Quality requirements, also known as non-functional requirements (NFRs), quality of service (QoS) or technical requirements, address issues such as reliability, availability, security, privacy, and many other quality issues.  The following diagram, which overviews architectural views and concerns, provides a great source of quality requirement types (the list of concerns).  Good sources for quality requirements include your enterprise architects and operations staff, although any stakeholder is a potential source for them.

Figure 1. Architectural views and concerns.

Architecture Views and Concerns

 

Why Are Quality Requirements Important?

Stakeholders will describe quality requirements at any time, but it’s particularly important to focus on them during your initial scoping efforts during Inception as you can see in the goal diagram below for Explore Initial Scope.  Considering quality requirements early in the lifecycle is important because:

  1. Quality requirements drive important architecture decisions. When you are identifying your architecture strategy you will often find that it is the NFRs that will be the primary drivers of your architecture.
  2. Quality requirements will drive some aspects of your test strategy. Because they tend to be cross-cutting, and because they tend to drive important aspects of your architecture, they tend to drive important aspects of your test strategy.  For example, security requirements will drive the need to support security testing, performance requirements will drive the need for stress and load testing, and so on. These testing needs in turn may drive aspects of your test environments and your testing tool choices.
  3. Quality requirements will drive acceptance criteria for functional requirements (such as stories).  Quality requirements are typically system-wide thus they apply to many, and sometimes all of your functional requirements.  Part of ensuring that your solution is potentially consumable each iteration is ensuring that it fulfills its overall quality goals, including applicable quality requirements.  This is particularly true with life-critical and mission-critical solutions.

Capturing Quality Requirements

Figure 2 depicts the goal diagram for Explore Scope.  As you can see, there are several strategies for exploring and potentially capturing quality requirements.

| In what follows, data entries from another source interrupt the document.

Lemma advance_playing k upto w : playing k true w -> 0 <= k <= seg_total segs -> k <= upto ->
  exists w', cdma_paced_advance desc_ok ch upto w = (seg_total segs <=? upto, w') /\ playing (Z.min upto (seg_total segs)) true w' /\
  same_conf (get_chan ch (w_cdma w)) (get_chan ch (w_cdma w')).
Proof using C.
  intros [] Hk Hu. destruct pl_clock0 as (K1 & K2 & K3). destruct pl_sizes0 as (S1 & S2 & S3 & S4). destruct w as [s m d].
  cbn [w_mem w_dev w_cdma] in *. subst m. unfold cdma_paced_advance. cbn [w_cdma]. rewrite K1. destruct C.
  destruct (paced_walk_log ch upto mem segs 4096%nat true head 0 s d co_chain0 co_count0 co_low0 pl_out0 ltac:(lia) ltac:(lia)) as (c' & Cf & E).
  assert (Ic : chan_in ch s) by (unfold chan_in; rewrite S3; unfold nchan; lia).
  rewrite E. rewrite !Z.add_0_l, !Z.sub_0_r, pl_sent0, Z.max_l by lia. eexists. split; [reflexivity|].
  set (t := sent_to _ _ _ _). assert (Gt : get_chan ch t = c') by (by apply (get_put ch c' s)). split; [|cbn [w_cdma]; by rewrite Gt].
  assert (Lp : (Z.to_nat ch < length (dm_paced_sent s))%nat) by (rewrite S2; unfold nchan; lia).
  constructor; cbn [w_mem w_dev w_cdma].
  - done.
  - rewrite pl_log0, <- app_assoc. f_equal. rewrite <- !slice_zero. by rewrite <- slice_split by lia.
  - change (dm_paced_sent t) with (wr (dm_paced_sent s) ch (Z.min upto (seg_total segs))).
    rewrite rd_wr_at by (unfold zlen; lia). by rewrite Z.eqb_refl.
  - done.
  - rewrite Gt. destruct Cf as (_ & -> & _). done.
  - done.
  - change (dm_paced_sent t) with (wr (dm_paced_sent s) ch (Z.min upto (seg_total segs))).
    change (dm_ch t) with (dm_ch (put ch c' s)). unfold wr, put, upd_chan.
    split; [done|]. split; [by rewrite length_insert|]. split; [|done]. change (length (alter (fun _ => c') (Z.to_nat ch) (dm_ch s)) = nchan). by rewrite length_alter.
  - done.
Qed.

Lemma pos_paced now k live w : playing k live w -> cdma_paced_pos now ch (w_cdma w) = pos now.
Proof. intros []. destruct pl_clock0 as (_ & K2 & K3). unfold cdma_paced_pos, pos. by rewrite K2, K3. Qed.

(** What the guest and the timer do to the channel meanwhile. *)
Inductive audio_op :=
  | ATick (now : Z)
  | ARead (now reg : Z).

Definition op_time (o : audio_op) : Z := match o with ATick t => t | ARead t _ => t end.
Definition op_ok (o : audio_op) : bool := match o with ATick _ => true | ARead _ reg => (0 <=? reg) && (reg <? 0x1000) end.

Definition audio_step (w : CdmaWorld (list Z)) (o : audio_op) : CdmaWorld (list Z) :=
  match o with
  | ATick now => cdma_pace_tick desc_ok now w
  | ARead now reg => (cdma_read desc_ok now (Z.lor (Z.shiftl ch 12) reg) w).2
  end.

(** The tick that finds the clock past the end of the chain ends it. *)
Definition ends (o : audio_op) : bool := match o with ATick now => seg_total segs <=? pos now | ARead _ _ => false end.

Lemma playing_timer k live w t : playing k live w -> playing k live (w <| w_cdma ::= fun s => s <| dm_pace_timer := t |> |>).
Proof. intros []. by constructor. Qed.

Lemma arm_timer now (w : CdmaWorld (list Z)) : w <| w_cdma ::= cdma_pace_arm now |> =
  w <| w_cdma ::= fun s => s <| dm_pace_timer := dm_pace_timer (cdma_pace_arm now (w_cdma w)) |> |>.
Proof. by destruct w. Qed.

Lemma tick_others now l w : (forall j, j ∈ l -> cdma_is_paced w j = false) -> fold_left (pace_tick_chan desc_ok now) l w = w.
Proof.
  induction l as [|j l IH]; intros H; [done|]. cbn [fold_left]. unfold pace_tick_chan at 2. rewrite H by (by left).
  apply IH. intros i Hi. apply H. by right.
Qed.

Lemma ctrl_over ctrl : flagged (Z.lor (Z.ldiff ctrl ST_RUNNING) ST_DONE) ST_DONE = true /\
  flagged (Z.lor (Z.ldiff ctrl ST_RUNNING) ST_DONE) ST_RUNNING = false.
Proof.
  change ST_DONE with (2 ^ 19). change ST_RUNNING with (2 ^ 16). rewrite !flagged_bit by lia.
  rewrite !Z.lor_spec, !Z.ldiff_spec. cbn. by rewrite ?orb_true_r, ?andb_false_r.
Qed.

(** The end of the chain. *)
Lemma over_playing k w fin : playing k true w -> k = seg_total segs -> 0 <= ch < CDMA_CHANNELS ->
  playing k false ((set_ctrl ch (fun v => Z.lor (Z.ldiff v ST_RUNNING) ST_DONE)
    (w <| w_cdma ::= fun s => s <| dm_paced ::= fun l => wr l ch false |> <| dm_paced_end ::= fun l => wr l ch fin |> |>))
    <| w_cdma ::= cdma_update_irq ch |>).
Proof.
  intros [] Ek Hc. destruct w as [s m d]. destruct pl_sizes0 as (S1 & S2 & S3 & S4). cbn [w_mem w_dev w_cdma] in *.
  rewrite set_ctrl_at. match goal with |- context [at_chan ch ?x] => set (c' := x) end.
  set (w' := _ <| w_cdma ::= cdma_update_irq ch |>).
  assert (Ic : chan_in ch s) by (unfold chan_in; rewrite S3; unfold nchan; lia).
  assert (Gc : get_chan ch (w_cdma w') = c') by (by apply (get_put ch c' s)).
  constructor; try done.
  - rewrite Gc. exact pl_out0.
  - intros j Hj. change (dm_paced (w_cdma w')) with (wr (dm_paced s) ch false). rewrite flag_wr by (rewrite S1; unfold nchan; lia).
    case_decide; [done|]. rewrite pl_paced0 by done. destruct (Z.eqb_spec j ch); [congruence|done].
  - change (dm_paced (w_cdma w')) with (wr (dm_paced s) ch false). change (dm_paced_end (w_cdma w')) with (wr (dm_paced_end s) ch fin).
    unfold wr. rewrite !length_insert. split; [done|]. split; [done|]. split; [|done].
    change (length (alter (fun _ => c') (Z.to_nat ch) (dm_ch s)) = nchan). by rewrite length_alter.
  - intros _. split; [done|]. rewrite Gc. apply ctrl_over.
Qed.

Lemma tick_chan_playing now k w : playing k true w -> 0 <= k <= seg_total segs -> k <= pos now ->
  playing (Z.min (pos now) (seg_total segs)) (negb (seg_total segs <=? pos now)) (pace_tick_chan desc_ok now w ch).
Proof using C.
  intros P Hk Hp. unfold pace_tick_chan. pose proof (co_chan C) as Hc. unfold cdma_is_paced. rewrite (pl_paced _ _ _ P) by lia.
  rewrite Z.eqb_refl. cbn [andb]. rewrite (pos_paced now _ _ _ P).
  destruct (advance_playing k (pos now) w P Hk Hp) as (w' & E & P' & _). rewrite E.
  destruct (Z.leb_spec (seg_total segs) (pos now)); cbn [negb]; [|done].
  apply over_playing; [done|lia|lia].
Qed.

Lemma all_channels_split : all_channels = seqZ 0 ch ++ ch :: seqZ (ch + 1) (CDMA_CHANNELS - ch - 1).
Proof using C.
  pose proof (co_chan C). unfold all_channels. replace CDMA_CHANNELS with (ch + (1 + (CDMA_CHANNELS - ch - 1))) at 1 by lia.
  rewrite (seqZ_app 0), (seqZ_app _ 1) by lia. rewrite (seqZ_cons _ 1) by lia. change (Z.pred 1) with 0. rewrite (seqZ_nil _ 0) by lia. done.
Qed.

Lemma audio_step_playing k live w o : playing k live w -> op_ok o = true -> 0 <= k <= seg_total segs -> k <= pos (op_time o) ->
  playing (Z.min (pos (op_time o)) (seg_total segs)) (live && negb (ends o)) (audio_step w o).
Proof using C.
  intros P Ho Hk Hp. pose proof (co_chan C) as Hc. destruct o as [now|now reg]; cbn [audio_step op_time ends op_ok] in *.
  - unfold cdma_pace_tick. rewrite arm_timer. apply playing_timer. apply (playing_timer _ _ _ None) in P.
    set (w1 := w <| w_cdma ::= _ |>) in *. rewrite all_channels_split, fold_left_app. cbn [fold_left].
    assert (Q : forall live' k' w2 l, playing k' live' w2 -> (forall j, j ∈ l -> 0 <= j /\ j <> ch) -> fold_left (pace_tick_chan desc_ok now) l w2 = w2).
    { intros live' k' w2 l P2 Hl. apply tick_others. intros j Hj. destruct (Hl j Hj) as [J1 J2]. unfold cdma_is_paced.
      rewrite (pl_paced _ _ _ P2) by done. rewrite (proj2 (Z.eqb_neq j ch)) by done. apply andb_false_r. }
    rewrite (Q _ _ _ (seqZ 0 ch) P) by (intros j Hj%elem_of_seqZ; lia).
    assert (P3 : playing (Z.min (pos now) (seg_total segs)) (live && negb (seg_total segs <=? pos now)) (pace_tick_chan desc_ok now w1 ch)).
    { destruct live; [by apply tick_chan_playing with (k := k)|]. unfold pace_tick_chan, cdma_is_paced. rewrite (pl_paced _ _ _ P) by lia. cbn [andb].
      destruct (pl_done _ _ _ P eq_refl) as [E _]. replace (Z.min (pos now) (seg_total segs)) with k by lia. exact P. }
    rewrite (Q _ _ _ (seqZ (ch + 1) _) P3) by (intros j Hj%elem_of_seqZ; lia). exact P3.
  - bool_hyps. rewrite andb_true_r. unfold cdma_read, CDMA_CHAN_SHIFT.
    assert (E : Z.shiftr (Z.lor (Z.shiftl ch 12) reg) 12 = ch).
    { rewrite lor_shiftl_add, Z.shiftr_div_pow2 by lia. rewrite Z.add_comm, Z.div_add by lia. rewrite Z.div_small by lia. lia. }
    rewrite E, (proj2 (Z.eqb_neq ch 0)), (proj2 (Z.ltb_lt ch CDMA_CHANNELS)) by lia. cbn [snd].
    unfold cdma_is_paced. rewrite (pl_paced _ _ _ P), Z.eqb_refl, andb_true_r by lia. destruct live.
    + rewrite (pos_paced now _ _ _ P). destruct (advance_playing k (pos now) w P Hk Hp) as (w' & E' & P' & _). by rewrite E'.
    + destruct (pl_done _ _ _ P eq_refl) as [Ek _]. by replace (Z.min (pos now) (seg_total segs)) with k by lia.
Qed.

(** Operations in the order of the clock. *)
Fixpoint in_order (t : Z) (ops : list audio_op) : bool :=
  match ops with
  | [] => true
  | o :: ops => (t <=? op_time o) && op_ok o && in_order (op_time o) ops
  end.

Definition last_time (t : Z) (ops : list audio_op) : Z := default t (op_time <$> last ops).

Lemma last_time_cons t o ops : last_time t (o :: ops) = last_time (op_time o) ops.
Proof. unfold last_time. destruct ops as [|o' ops]; [done|]. rewrite last_cons_cons. by destruct (last (o' :: ops)) eqn:E; [|apply last_None in E]. Qed.

Lemma in_order_last t ops : in_order t ops = true -> t <= last_time t ops.
Proof.
  revert t. induction ops as [|o ops IH]; intros t H; [cbn; lia|]. cbn [in_order] in H. bool_hyps. rewrite last_time_cons.
  rename select (in_order _ _ = true) into H'. apply IH in H'. lia.
Qed.
(** The last two turns of the loop: retrieval and synthesis complete on any
    workflow. *)
Lemma run_retrieval_synthesis u mem i w1 :
  exists r_retrieval payload,
    let w3 :=
      fst (run_steps env u mem i [context_retrieval_step; synthesis_step]
                     w1) in
    snd (run_steps env u mem i [context_retrieval_step; synthesis_step] w1)
    = Ok tt /\
    sr_status r_retrieval = "completed" /\
    results w3
    = dict_set "synthesis"
        (completed_with (now env) (PyDict payload) "workflow_synthesis")
        (dict_set "context_retrieval" r_retrieval (results w1)) /\
    status w3 = status w1 /\ errors w3 = errors w1 /\
    query w3 = query w1 /\ user_id w3 = user_id w1 /\
    exists sources, dict_get "sources" payload = Some sources.
Proof.
  cbv zeta.
  rewrite (run_steps_next env u mem i context_retrieval_step _ w1 _
             (step_retrieval env context_retrieval_step _ u mem eq_refl))
    by discriminate.
  set (r2 := completed_with (now env)
               (retrieval_of (with_current_step i w1) u mem) "memory_service").
  set (w2 := with_results _ (with_current_step i w1)).
  assert (H3 : exists payload,
             _execute_workflow_step env synthesis_step
               (with_current_step (S i) w2) u mem
             = Ok (completed_with (now env) (PyDict payload)
                                  "workflow_synthesis")
             /\ exists sources, dict_get "sources" payload = Some sources).
  { eexists. split.
    - eapply step_synthesis; [reflexivity|].
      unfold result_of. subst w2.
      cbn [results with_results with_current_step].
      rewrite dict_get_set_same. reflexivity.
    - eexists. reflexivity. }
  destruct H3 as (payload & H3 & Hsources).
  exists r2, payload.
  rewrite (run_steps_next env u mem (S i) synthesis_step _ w2 _ H3)
    by discriminate.
  cbn [run_steps fst snd].
  split; [reflexivity|].
  split; [reflexivity|]. split; [reflexivity|]. split; [reflexivity|].
  split; [reflexivity|]. split; [reflexivity|]. split; [reflexivity|].
  exact Hsources.
Qed.
(** C3: when the SQLite file does not exist where [connect] looks for
    it, the session is [None] and every public query operation
    ([clients], [models], [objects], [pairs], [paths], [reverse],
    [get_client_id_from_file_id], [get_client_id_from_model_id]) raises
    [RuntimeError] instead of returning a result. *)
Theorem absent_file_raises_RuntimeError :
  forall (w : World) (self : Database),
    sqlite_file w = None ->
    fst (__init__ w) = Ok self ->
    (forall protocol groups subworld,
        fst (clients self protocol groups subworld w) = Raise RuntimeError) /\
    (forall protocol groups subworld,
        fst (models self protocol groups subworld w) = Raise RuntimeError) /\
    (forall protocol model_ids groups purposes subworld world_type,
        fst (objects self protocol model_ids groups purposes subworld
               world_type w) = Raise RuntimeError) /\
    (forall protocol groups classes subworld,
        fst (pairs self protocol groups classes subworld w)
        = Raise RuntimeError) /\
    (forall file_ids prefix suffix,
        fst (paths self file_ids prefix suffix w) = Raise RuntimeError) /\
    (forall ps, fst (reverse self ps w) = Raise RuntimeError) /\
    (forall file_id,
        fst (get_client_id_from_file_id self file_id w)
        = Raise RuntimeError) /\
    (forall model_id,
        fst (get_client_id_from_model_id self model_id w)
        = Raise RuntimeError).
Proof.
  intros w self Hw Hinit.
  pose proof (connect_without_file w self Hw Hinit) as Hs.
  pose proof (assert_validity_raises self w Hs) as Ha.
  repeat split; intros;
    unfold clients, models, objects, pairs, paths, reverse,
      get_client_id_from_model_id, get_client_id_from_file_id;
    now rewrite (bind_raise _ _ _ _ _ Ha).
Qed.

Lemma absent_file_raises_RuntimeError_witness :
  sqlite_file Example.no_file = None /\
  fst (pairs Example.no_db (Some "fold1") ANone ANone (Some "sevenfolds")
         Example.no_file) = Raise RuntimeError.
Proof.
  split; [reflexivity | ].
  apply (absent_file_raises_RuntimeError Example.no_file Example.no_db);
    reflexivity.
Defined.

(** *** Fold rotation *)

Lemma disjointb_sound l1 l2 : disjointb l1 l2 = true -> disjoint l1 l2.
Proof.
  unfold disjointb, disjoint. rewrite forallb_forall. intros H s Hs Hs'.
  specialize (H s Hs). apply str_in_In in Hs'. rewrite Hs' in H. discriminate.
Qed.

Lemma inclb_sound l1 l2 : inclb l1 l2 = true -> incl l1 l2.
Proof.
  unfold inclb. rewrite forallb_forall. intros H s Hs.
  apply str_in_In. now apply H.
Qed.
(** * Tier ranking sheet: a shallow embedding of [script.js]

    The page is a column of tiers; every tier holds one list of player
    elements.  The script keeps no registry of its own: the order of the
    elements in the lists is the ranking state, and every function below
    is the corresponding function of [script.js] acting on that state.

    What is taken from the platform and how:
    - the document is the tiers, their lists and the players in them;
      an id is looked up among the lists, a player by its [dataset.id].
      These are the lookups of the platform for ids that name lists
      only and can be written into a selector ([names_list_only],
      [plain_id], [storage_fits]); the properties that rest on a lookup
      ask for such ids;
    - numbers are integers; the script's arithmetic is exact on them up
      to 2^53, and the properties about tier numbers ask for that
      ([exact_tiers]);
    - strings are byte strings, compared by their character codes; the
      case mappings and white space are those of ASCII ([ascii_text]);
    - [JSON.parse] and [JSON.stringify] are written out;
    - [localeCompare], the text of a number read from storage and the
      ids of the other elements of the page are left open, as
      parameters. *)

From Stdlib Require Import String Ascii.
From Stdlib Require Import List ZArith Lia Bool Permutation.
From Stdlib Require Import Sorting.Sorted DecimalString DecimalZ DecimalPos.
From Stdlib Require Import OrdersEx RelationClasses.
Import ListNotations.

Local Open Scope Z_scope.

(* ================================================================== *)
(** * Part I.  The program                                              *)
(* ================================================================== *)

(** ** Arrays *)

(** [l[i]] for a number [i]: [undefined] outside the array. *)
Definition array_get {A : Type} (l : list A) (i : Z) : option A :=
  if i <? 0 then None else nth_error l (Z.to_nat i).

Figure 2. The goal diagram for Explore Scope (click to enlarge).

 

Let’s explore the three strategies, which can be combined, for capturing quality requirements:

  1. Technical stories.  A technical story is a documentation strategy where the quality requirement  is captured as a separate entity that is meant to be addressed in a single iteration.  Technical stories are in effect the quality requirement equivalent of a user story. For example “The system will be unavailable to end users no more than 30 seconds a week” and “Only the employee, their direct manager, and manager-level human resource people have access to salary information about said employee” are both examples of technical stories.
  2. Acceptance criteria for individual functional requirements.  Part of the strategy of ensuring that a work item is done at the end of an iteration is to verify that it meets all of its acceptance criteria.  Many of these acceptance criterions will reflect quality requirements specific to an individual usage requirement, such as “Salary information read-only accessible by the employee,”, “Salary information read-only accessible by their direct manager”, “Salary information read/write accessible by HR managers”, and “Salary information is not accessible to anyone without specific access rights”.  So in effect quality requirements are implemented because they become part of your “done” criteria.
  3. Explicit list.  Capture quality requirements separately from your work item list in a separate artifact.  This provides you with a reminder for the issues to consider when formulating acceptance criteria for your functional requirements.  In the Unified Process this artifact was called a supplementary specification.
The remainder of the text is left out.